Dr. Leighton experiments with food, trying to make it flavorful yet
healthy. Twenty years ago he took a sabbatical in Paris and went to cooking
school. About once a month he gets together with a group of men who have
started a gourmet club in Savannah where he lives with wife Frances. He
has several signature dishes and enjoys whipping up fish and veal dinners.
“In my cooking I have to maintain my image as a cardiologist,”
he says. “I have tried to get some of the flavors of the traditional
French cooking, but I keep modifying them to ensure they’re more
low fat. I try to dilute foods with substitutes, but not to the point
where that same delicious taste is lost.”
cardiology has been his passion for more than 50 years. It wasn’t
a book or a favorite physician that got him interested, but his father.
The elder Leighton suffered from coronary disease and had a series of
heart attacks while Richard was in medical school. “I got interested
in what was happening to him,” he says.
After graduating from medical school in 1955, Dr. Leighton joined the
U.S. Navy and became a flight surgeon. One course he liked was electrocardiography.
“I thought that was fascinating,” he says. “I just thought
I wanted to know more about heart disease.”
“Early on, patients with heart disease were treated with benign
neglect,” Dr. Leighton says. “They were kept in a dark room
and just rested. Patients were not monitored. It was completely different
from all of the attention they now receive.”

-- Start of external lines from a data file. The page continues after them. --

(** ** The constructor *)

Lemma init_zero_keeps (chans : list Channel) :
  forall (d : Dict pyfloat) k,
    dict_get d k = Some 0%float ->
    dict_get (fold_left (fun d c => dict_set d (name c) 0%float) chans d) k
    = Some 0%float.
Proof.
  induction chans as [|c rest IH]; intros d k Hget; simpl; [exact Hget|].
  apply IH. rewrite dict_get_set. now destruct (String.eqb (name c) k).
Qed.

Lemma init_zero_entries (chans : list Channel) :
  forall (d : Dict pyfloat) c,
    In c chans ->
    dict_get (fold_left (fun d c => dict_set d (name c) 0%float) chans d) (name c)
    = Some 0%float.
Proof.
  induction chans as [|c0 rest IH]; intros d c; simpl; [contradiction|].
  intros [->|Hin].
  - apply init_zero_keeps. apply dict_get_set_same.
  - now apply IH.
Qed.

Lemma init_zero_keys (chans : list Channel) :
  forall (d : Dict pyfloat) k,
    In k (dict_keys (fold_left (fun d c => dict_set d (name c) 0%float) chans d)) ->
    In k (dict_keys d) \/ In k (map name chans).
Proof.
  induction chans as [|c rest IH]; intros d k; simpl; [now left|].
  intros Hin. destruct (IH _ _ Hin) as [Hd|Hrest]; [|now right; right].
  destruct (dict_keys_set_incl _ _ _ _ Hd) as [->|Hd']; auto.
Qed.

Lemma init_zero_in_order (chans : list Channel) :
  forall d : Dict pyfloat,
    NoDup (dict_keys d ++ map name chans) ->
    fold_left (fun d c => dict_set d (name c) 0%float) chans d
    = (d ++ map (fun c => (name c, 0%float)) chans)%list.
Proof.
  induction chans as [|c rest IH]; intros d Hnd; simpl.
  - now rewrite app_nil_r.
  - assert (Hfresh : ~ In (name c) (dict_keys d)).
    { intros Hin. apply NoDup_remove_2 in Hnd. apply Hnd.
      apply in_or_app. now left. }
    rewrite (dict_set_absent _ _ _ Hfresh), IH.
    + now rewrite <- app_assoc.
    + unfold dict_keys in *. rewrite map_app, <- app_assoc. exact Hnd.
Qed.

(** X3.  When the walk finds an armature, the constructor returns a
    sensor attached to it, with the DOF source still unbound, whose
    published mapping holds 0.0 for every joint of the chain and no key
    that is not a joint; when the joint names are distinct the mapping
    lists the joints in chain order. *)
Theorem init_with_armature_publishes_zeros :
  forall w fuel obj arm,
    _get_armature (scene w) fuel obj = Ok (Some arm) ->
    exists chans self,
      obj_channels (scene w) arm = Some chans /\
      __init__ w fuel obj = Ok self /\
      blender_obj self = obj /\
      armature self = Some arm /\
      _armature_actuator self = Some None /\
      (forall c, In c chans -> dict_get (local_data self) (name c) = Some 0%float) /\
      (forall k, In k (dict_keys (local_data self)) -> In k (map name chans)) /\
      (NoDup (map name chans) ->
       local_data self = map (fun c => (name c, 0%float)) chans).
Proof.
  intros w fuel obj arm Hfound.
  assert (Hc := get_armature_has_channels _ _ _ _ Hfound).
  unfold hasattr_channels in Hc.
  destruct (obj_channels (scene w) arm) as [chans|] eqn:Hch; [|discriminate].
  unfold __init__, Sensor__init__. rewrite Hfound, Hch.
  eexists chans, _. repeat split; simpl.
  - intros c Hin. now apply init_zero_entries.
  - intros k Hin. destruct (init_zero_keys _ _ _ Hin) as [[]|Hk]. exact Hk.
  - intros Hnd. now rewrite init_zero_in_order.
Qed.
(** The previous text sits verbatim in the prompt of the call. *)
Lemma generateChapterContent_prompt (R R' : Research) (call : nat)
    (subject : string) (chapter : Chapter) (chapters : list Chapter)
    (contents : list Item) (previous : string) (body : ChapterBody) :
  generateChapterContent encode generateObject R call subject chapter chapters
    contents previous = Ok (R', body) ->
  occursIn previous (body_prompt body).
Proof.
  intros H.
  apply generateChapterContent_inv in H as (W & T & object & used & texts & _ & _ & _ & _ & _ & ->).
  cbn [body_prompt].
  apply occursIn_append_l. unfold basePrompt.
  repeat first [apply occursIn_here | apply occursIn_append_r].
Qed.

(** With an estimate for the template and for every document, the
    budgeter returns. *)
Lemma greedyWalk_returns (W : Z) (ds : list Item) (accepted : nat) (running : Z) :
  (forall i c, ds !! i = Some c ->
               accepts encode (contentBlock (accepted + i + 1) (text c))) ->
  exists sel, greedyWalk encode W accepted running ds = Ok sel.
Proof.
  revert accepted running.
  induction ds as [|d ds IH]; intros accepted running Hall; [by eexists|]. simpl.
  assert (forall i c, ds !! i = Some c ->
            accepts encode (contentBlock (S accepted + i + 1) (text c))) as Hrest.
  { intros i c Hi. replace (S accepted + i + 1)%nat with (accepted + S i + 1)%nat
      by lia. by apply Hall. }
  unfold estimateTokens. destruct (String.eqb _ ""); simpl.
  - destruct (running + 0 <=? W); [|by eexists].
    destruct (IH (S accepted) (running + 0) Hrest) as [sel ->]. by eexists.
  - destruct (Hall 0%nat d eq_refl) as [tokens Htokens].
    replace (accepted + 0 + 1)%nat with (S accepted) in Htokens by lia.
    rewrite Htokens. simpl.
    destruct (running + _ <=? W); [|by eexists].
    destruct (IH (S accepted) (running + Z.of_nat (length tokens)) Hrest)
      as [sel ->].
    by eexists.
Qed.

Lemma truncateContentsToFit_returns (t : string) (ds : list Item) (W : Z) :
  accepts encode t -> blocksAccepted encode ds ->
  exists T, truncateContentsToFit encode t ds W = Ok T.
Proof.
  intros [tokens Ht] Hall. rewrite truncateContentsToFit_budgeterSelect.
  unfold budgeterSelect, estimateTokens.
  destruct (String.eqb t ""); simpl.
  - destruct (W <=? 0); [by eexists|]. by apply greedyWalk_returns.
  - rewrite Ht. simpl.
    destruct (W <=? _); [by eexists|]. by apply greedyWalk_returns.
Qed.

Dr. Leighton got out of the Navy in 1958, and did his residency at Ohio
State University Hospitals, but he had six months to kill before leaving
for Columbus, Ohio. So, he joined his brother’s large practice in
Western Maryland. He did everything from delivering babies to making house
calls. “It was interesting, but after six months I was glad to move
on,” he says.
Dr. Leighton rose through the ranks at Ohio State, becoming director
of the coronary care unit at Ohio State University Hospitals in 1968.
In 1974, he was named professor of medicine and the first chief of cardiology
at the Medical College of Ohio (MCO) in Toledo.

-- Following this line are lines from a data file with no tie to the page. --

Lemma rejection_without_reason_exits_witness :
  (exists w',
      Process.unhandledRejection JUndefined world0 = (Exited 1%Z, w')
      /\ trace w' =
           trace world0 ++
           [EvConsole [JStr "TypeError";
                       JStr "Cannot read properties of undefined (reading 'name')"];
            EvConsole [JStr "UNCAUGHT EXCEPTION! 💥 Shutting down..."]]
      /\ res w' = res world0)
  /\ (exists w',
      Process.unhandledRejection JNull world0 = (Exited 1%Z, w')
      /\ trace w' =
           trace world0 ++
           [EvConsole [JStr "TypeError";
                       JStr "Cannot read properties of null (reading 'name')"];
            EvConsole [JStr "UNCAUGHT EXCEPTION! 💥 Shutting down..."]]
      /\ res w' = res world0).
Proof.
  split.
  - apply (rejection_without_reason_exits JUndefined world0). reflexivity.
  - apply (rejection_without_reason_exits JNull world0). reflexivity.
Defined.

(** X6. A route whose handler is an [async] function that is not wrapped:
    when its promise rejects, nothing forwards the error; the hook for
    unhandled rejections prints the error and ends the process with code 1,
    the later layers do not run, and the response stays as the handler left
    it. *)
Theorem unwrapped_rejection_ends_process (h : Handler) (m : Method) (pattern : string)
        (idx : nat) (rest : list Express.Layer) (req : Request) (w w1 : World)
        (e : JsValue) :
  Express.route_matches m pattern req = true ->
  nullish e = false ->
  h req (Express.dispatch (S idx) rest req) (set_trace (trace w ++ [EvHandle idx]) w)
    = (Ok (RPromise (Rejected e)), w1) ->
  Express.dispatch idx (Express.Route m pattern h :: rest) req JUndefined w =
    (Exited 1%Z,
     set_trace (trace w1 ++ [EvConsole [read w1 e "name"; read w1 e "message"];
                             EvConsole [JStr "UNHANDLED REJECTION! 💥 Shutting down..."]])
       w1).
Proof.
  intros Hm Hn Hh. rewrite dispatch_route, Hm. step.
  erewrite call_layer_ok by exact Hh.
  now apply unhandledRejection_run.
Qed.

Lemma unwrapped_rejection_ends_process_witness :
  Express.dispatch 0
    [Express.Route GET "/protected"
       (fun req next => let* p := Index.protectedHandler req next in ret (RPromise p));
     Express.UseError Index.errorFormatter] req_protected JUndefined world0 =
  (Exited 1%Z,
   set_trace [EvHandle 0;
              EvConsole [JStr "Error"; JStr "This is just a bad request!"];
              EvConsole [JStr "UNHANDLED REJECTION! 💥 Shutting down..."]]
     (set_heap [bad_request_obj " at index.ts"] world0)).
Proof.
  apply (unwrapped_rejection_ends_process
           (fun req next => let* p := Index.protectedHandler req next in ret (RPromise p))
           GET "/protected" 0 [Express.UseError Index.errorFormatter] req_protected world0
           (set_trace [EvHandle 0] (set_heap [bad_request_obj " at index.ts"] world0))
           (JRef 0)); reflexivity.
Defined.



(** X8. Called with [null] or [undefined] the error-formatting middleware
    fails on [err.statusCode]: it throws a new [TypeError] and the response
    is left untouched, nothing is sent. *)
Theorem nullish_error_is_not_formatted (err : JsValue) (req : Request) (next : Next)
        (w : World) :
  nullish err = true ->
  exists l w2,
    Index.errorFormatter err req next w = (Thrown (JRef l), w2)
    /\ heap w !! l = None
    /\ read w2 (JRef l) "name" = JStr "TypeError"
    /\ res w2 = res w
    /\ trace w2 = trace w.
Proof.
  intros Hn. exists (length (heap w)).
  destruct err; try discriminate Hn; eexists;
    (split; [reflexivity |]); (split; [now apply lookup_ge_None |]);
    unfold read; cbn [heap set_heap]; rewrite heap_lookup_new; repeat split.
Qed.

Lemma nullish_error_is_not_formatted_witness :
  exists l w2,
    Index.errorFormatter JNull req_unknown spy_next world0 = (Thrown (JRef l), w2)
    /\ heap world0 !! l = None
    /\ read w2 (JRef l) "name" = JStr "TypeError"
    /\ res w2 = res world0
    /\ trace w2 = trace world0.
Proof.
  apply (nullish_error_is_not_formatted JNull req_unknown spy_next world0). reflexivity.
Defined.

(** X9. Whenever the error-formatting middleware answers, the status it
    has set is never falsy: it is the [statusCode] read from the error when
    that is truthy and 500 otherwise; and the status line that went out is
    that value truncated to 32 bits, a number from 100 to 999. *)
Theorem emitted_status_is_truthy (err : JsValue) (req : Request) (next : Next)
        (w w2 : World) :
  Index.errorFormatter err req next w = (Ok RVoid, w2) ->
  truthy (res_status_code (res w2)) = true
  /\ (exists sc,
       get_prop err "statusCode" w = (Ok sc, w)
       /\ res_status_code (res w2) = (if truthy sc then sc else JNum (Int 500)))
  /\ res_head (res w2) = res_head (res w) ++ [status_line w (res_status_code (res w2))]
  /\ (100 <= status_line w (res_status_code (res w2)) <= 999)%Z.
Proof.
  intros Hrun.
  assert (Hn : nullish err = false).
  { destruct err; try reflexivity; cbn in Hrun; discriminate Hrun. }
  destruct (sendable w err) eqn:Hs.
  2:{ rewrite errorFormatter_refused in Hrun by assumption. discriminate Hrun. }
  rewrite errorFormatter_run in Hrun by assumption. injection Hrun as <-.
  unfold formatted. cbn [res set_res res_status_code res_head].
  split; [| split; [| split]].
  - unfold format_status, js_or.
    now destruct (truthy (read w err "statusCode")) eqn:Ht.
  - exists (read w err "statusCode"). split; [now apply get_prop_run | reflexivity].
  - reflexivity.
  - unfold sendable, valid_line in Hs. apply andb_true_iff in Hs.
    destruct Hs as [Hlo Hhi]. apply Z.leb_le in Hlo, Hhi. lia.
Qed.

Lemma emitted_status_is_truthy_witness :
  truthy (res_status_code
            (res (formatted
                    (set_heap [api_error_obj ClsApiError (Int 4294967696) "far" " at index.ts"]
                       world0)
                    (JRef 0)))) = true
  /\ res_head
       (res (formatted
               (set_heap [api_error_obj ClsApiError (Int 4294967696) "far" " at index.ts"]
                  world0)
               (JRef 0))) = [400%Z].
Proof.
  destruct (emitted_status_is_truthy (JRef 0) req_unknown spy_next
              (set_heap [api_error_obj ClsApiError (Int 4294967696) "far" " at index.ts"]
                 world0)
              _ eq_refl) as (Ht & _ & Hhead & _).
  split; [exact Ht | exact Hhead].
Defined.

(** X10. The message of a [NotFoundError] names its path and nothing else
    does: two such errors with the same message were made for the same
    path. *)
Theorem not_found_message_names_the_path (p q : string) (w w' wp wq : World)
        (lp lq : loc) :
  new_NotFoundError p w = (Ok (JRef lp), wp) ->
  new_NotFoundError q w' = (Ok (JRef lq), wq) ->
  read wp (JRef lp) "message" = read wq (JRef lq) "message" ->
  p = q.
Proof.
  unfold new_NotFoundError. intros Hp Hq Heq.
  rewrite ApiError_init_run in Hp, Hq by reflexivity.
  injection Hp as <- <-. injection Hq as <- <-.
  unfold read in Heq. cbn [heap set_heap] in Heq.
  rewrite !heap_lookup_new in Heq. cbn in Heq.
  injection Heq as Heq.
  apply (string_app_inv_tail p q " not found!"). exact Heq.
Qed.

When he started at MCO, there was one full-time and one part-time cardiologist.
He is credited with building the coronary care unit and the cardiac catheterization
lab. He also got MCO started on echocardiograms and nuclear imaging of
the heart. When he left the position 16 years later, the college had 10
full-time cardiologists. “It was an opportunity to really build
a cardiology unit from the ground floor,” Dr. Leighton says. “We
got all of those things started.”
Two years before stepping down as chief of cardiology, Dr. Leighton
was named vice chairman of the department of medicine. In 1990, he became
vice president for academic affairs and dean of the college, a position
he held through 1996. In 1997, he left the Medical College of Ohio for
Savannah.
His father never saw Dr. Leighton’s career take off because he
died from cancer in 1967, while his son was still at Ohio State. “It
was tough at the end when he developed cancer,” Dr. Leighton says.
But there is no doubt that his father would have been proud.